De acordo com o comunicado acerca da apresentação de resultados (lucros de 183 milhões de euros) hoje enviado à Comissão do Mercado de Valores Mobiliários (CMVM), o BCP contava, em 31 de dezembro de 2020, com 7.013 trabalhadores, menos 191 que os 7.204 com que fechou 2019.

Em 2020 fecharam 27 agências do BCP em território nacional, já que o número de sucursais passou de 505 para 478.

Na atividade internacional, o grupo, que tem presença na Polónia ou Moçambique, contava no final do ano passado com 10.322, ao passo que em 2019 tinha mais 1.059 trabalhadores, ou seja, 11.381 no total.

Em termos de sucursais, o BCP, no todo do grupo, reduziu-as em 129, já que contava com 1.031 em 2019 e passou a contar com 902 em 2020.

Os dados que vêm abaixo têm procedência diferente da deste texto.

(** The queued task of the sample request is claimed, run and recorded as succeeded. *)
Lemma worker_turn_settles_witness :
  exists w', @worker_turn enqueue_codec (quiet_env 7) sample_executors sample_profile false true enqueued_world = (Some tt, w') /\
    map (fun t => (t_kind t, t_status t)) (production_task (db (w_db w'))) = [("steel-in", "succeeded")] /\
    none_running (production_task (db (w_db w'))).
Proof.
  destruct (@worker_turn_settles enqueue_codec (quiet_env 7) _ sample_executors sample_executors_keep sample_profile
    false true enqueued_world) as (w' & Hrun & Hn & _); [table_ok|intros t [<-|[]]; discriminate|].
  exists w'. split; [exact Hrun|]. split; [|exact Hn].
  change w' with (snd (Some tt, w')). rewrite <- Hrun. vm_compute. reflexivity.
Defined.
(* ===== verification/TriggerFacts.v ===== *)
(** * Trigger gateway: all interleavings

    The gateway as a transition system: connections are accepted at any time, each runs its handler
    as a thread, and threads interleave at their critical sections, clock readings and exchanges
    with the inspection service, whose answers are arbitrary. The theorems are about every
    reachable state: what is forwarded was authorised, and drain means what it says. *)

From S2P Require Import Prelude Json Http Runtime TriggerSecurity TriggerGateway TriggerReplay.
From Stdlib Require Import Ascii.

(** What a peer opens: an HTTP request, a TCP connection of lines or a datagram. *)
Inductive Connection :=
| HttpConnection (stream : list ReadEvent) (peer : IpAddr)
| TcpConnection (stream : list LineEvent) (peer : IpAddr)
| UdpDatagram (datagram : string) (peer : IpAddr).

Definition connection_peer (conn : Connection) : IpAddr :=
  match conn with HttpConnection _ p | TcpConnection _ p | UdpDatagram _ p => p end.

Section System.
Context `{JsonCodec} `{HmacVerify}.
Variable sha256 : string -> string.
Variable env : Environment.
Variable json_error_text utf8_error_text : string -> string.
Variable origin manual_page_html : string.

(** The handler of a connection; what it writes back is its own affair. *)
Definition serve (conn : Connection) : Prog unit :=
  match conn with
  | HttpConnection stream peer =>
      let% _ := handle_client sha256 env origin manual_page_html stream peer in Done tt
  | TcpConnection stream peer => let% _ := handle_tcp_trigger env json_error_text origin peer stream in Done tt
  | UdpDatagram datagram peer =>
      let% _ := handle_datagram env json_error_text utf8_error_text origin datagram peer in Done tt
  end.

(** The state, the threads and the exchanges made so far, with the connection that made each. *)
Record System := mkSystem {
  sys_cell : GatewayCell;
  sys_threads : list (Connection * Prog unit);
  sys_calls : list (Connection * ServiceCall);
}.

Inductive gateway_step : System -> System -> Prop :=
| StepAccept cell threads calls conn :
    gateway_step (mkSystem cell threads calls) (mkSystem cell (threads ++ [(conn, serve conn)]) calls)
| StepLock cell threads calls i conn (B : Type) (section : GatewayCell -> B * GatewayCell) k :
    threads !! i = Some (conn, Lock section k) ->
    gateway_step (mkSystem cell threads calls)
      (mkSystem (snd (section cell)) (<[i := (conn, k (fst (section cell)))]> threads) calls)
| StepClock cell threads calls i conn k now :
    threads !! i = Some (conn, Clock k) ->
    gateway_step (mkSystem cell threads calls) (mkSystem cell (<[i := (conn, k now)]> threads) calls)
| StepExchange cell threads calls i conn call k answer :
    threads !! i = Some (conn, Exchange call k) ->
    gateway_step (mkSystem cell threads calls)
      (mkSystem cell (<[i := (conn, k answer)]> threads) (calls ++ [(conn, call)])).

(** ** What an authorised call is *)

Definition operator_ok (c : SecurityConfig) (request : string) : Prop :=
  production c = true -> exists supplied, request_header request operator_header = Some supplied /\
    supplied <> "" /\ constant_time_token_matches sha256 (operator_token c) supplied = true.

(** A message signed for a transport, unless none need be. *)
Definition signature_ok (c : SecurityConfig) (transport body : string) : Prop :=
  auth_required c = true -> exists timestamp nonce signature now at_time,
    signed c (mkSignedCall timestamp nonce signature transport body now) at_time.

Definition http_authorised (c : SecurityConfig) (request : string) (peer : IpAddr) (target : string) : Prop :=
  request_method request = "POST" /\
  ((manual_service_path_for (request_path request) = Some target /\
    ip_is_loopback peer = true /\ operator_ok c request) \/
   (service_path_for (request_path request) = Some target /\ config_source_allowed c peer = true /\
    ((is_some (request_header request operator_header) = true /\ ip_is_loopback peer = true /\ operator_ok c request) \/
     signature_ok c "http" (request_body request)))).

(** The payload a network message carries: the envelope's, or the message itself. *)
Definition network_authorised (c : SecurityConfig) (transport : string) (peer : IpAddr) (target : string) : Prop :=
  config_source_allowed c peer = true /\
  exists payload event, event_service_path event = Some target /\
    or_else (jget "event" payload) (or_else (jget "type" payload) (jget "action" payload)) = Some (JString event) /\
    signature_ok c transport (json_print payload).

Definition authorised (c : SecurityConfig) (conn : Connection) (target : string) : Prop :=
  match conn with
  | HttpConnection stream peer => exists received,
      read_http_request_go gateway_request_limit "" stream = Some received /\
      http_authorised c (from_utf8_lossy received) peer target
  | TcpConnection stream peer => network_authorised c "tcp" peer target
  | UdpDatagram datagram peer => network_authorised c "udp" peer target
  end.

(** The read of the service's status for the status document. *)
Definition status_call (call : ServiceCall) : Prop :=
  sc_method call = "GET" /\ sc_path call = "/api/production/status".

(** ** Thread safety, thread by thread *)

(** [held] is the target whose admission guard a thread holds. What a critical section may do: keep
    the guard (and perhaps stop admission), take one, or drop it. *)
Inductive moves (s : GatewayState) (held : option string) : GatewayState -> option string -> Prop :=
| MoveKeep s' : security s' = security s -> gw_in_flight s' = gw_in_flight s ->
    (gw_accepting s' = true -> gw_accepting s = true) -> moves s held s' held
| MoveTake target : held = None -> gw_accepting s = true \/ completion_target target = true ->
    moves s held (with_in_flight (gw_in_flight s + 1) s) (Some target)
| MoveDrop : held <> None -> moves s held (with_in_flight (gw_in_flight s - 1) s) None.

Section Safe.
Variable c : SecurityConfig.
Variable conn : Connection.

(** From every state the other threads can leave, the program makes allowed moves and calls only,
    and ends with a result and a guard that satisfy [Q]. *)
Fixpoint safe {A} (held : option string) (Q : option string -> A -> Prop) (p : Prog A) : Prop :=
  match p with
  | Done a => Q held a
  | Lock section k =>
      forall s, security s = c -> 0 <= gw_in_flight s -> (held <> None -> 1 <= gw_in_flight s) ->
      exists s' held', snd (section (Some s)) = Some s' /\ moves s held s' held' /\
        safe held' Q (k (fst (section (Some s))))
  | Clock k => forall now, safe held Q (k now)
  | Exchange call k =>
      ((held = None /\ status_call call) \/
       (held = Some (sc_path call) /\ sc_method call = "POST" /\ authorised c conn (sc_path call))) /\
      forall answer, safe held Q (k answer)
  end.

Lemma safe_bind {A B} (m : Prog A) (f : A -> Prog B) held Q :
  safe held (fun h a => safe h Q (f a)) m -> safe held Q (pbind m f).
Proof.
  revert held. induction m as [a|B' section k IH|k IH|call k IH]; intros held Hm; simpl in *; [done| | |].
  - intros s Hs Hf Hh. destruct (Hm s Hs Hf Hh) as (s' & h' & E & Hmv & Hk). eauto 6.
  - eauto.
  - destruct Hm as [Hcall Hk]. eauto.
Qed.

Lemma safe_mono {A} (p : Prog A) held (Q Q' : option string -> A -> Prop) :
  (forall h a, Q h a -> Q' h a) -> safe held Q p -> safe held Q' p.
Proof.
  intros HQ. revert held. induction p as [a|B' section k IH|k IH|call k IH]; intros held Hp; simpl in *; [auto| | |].
  - intros s Hs Hf Hh. destruct (Hp s Hs Hf Hh) as (s' & h' & E & Hmv & Hk). eauto 6.
  - eauto.
  - destruct Hp as [Hcall Hk]. eauto.
Qed.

"Os custos com o pessoal, não considerando o efeito dos itens específicos (40,9 milhões de euros em 2020 e 40,2 milhões de euros em 2019), evoluíram favoravelmente, tanto na atividade em Portugal, como na atividade internacional, evidenciando, em termos consolidados, uma quebra de 3,5%, de 628,1 milhões de euros contabilizados em 2019, para 605,8 milhões de euros reconhecidos em 2020", pode ler-se no comunicado enviado pelo BCP à CMVM.

Em 2019, o BCP tinha fechado o ano com mais 109 trabalhadores em Portugal do que em 2018, mas no mesmo período fechou 41 sucursais no país.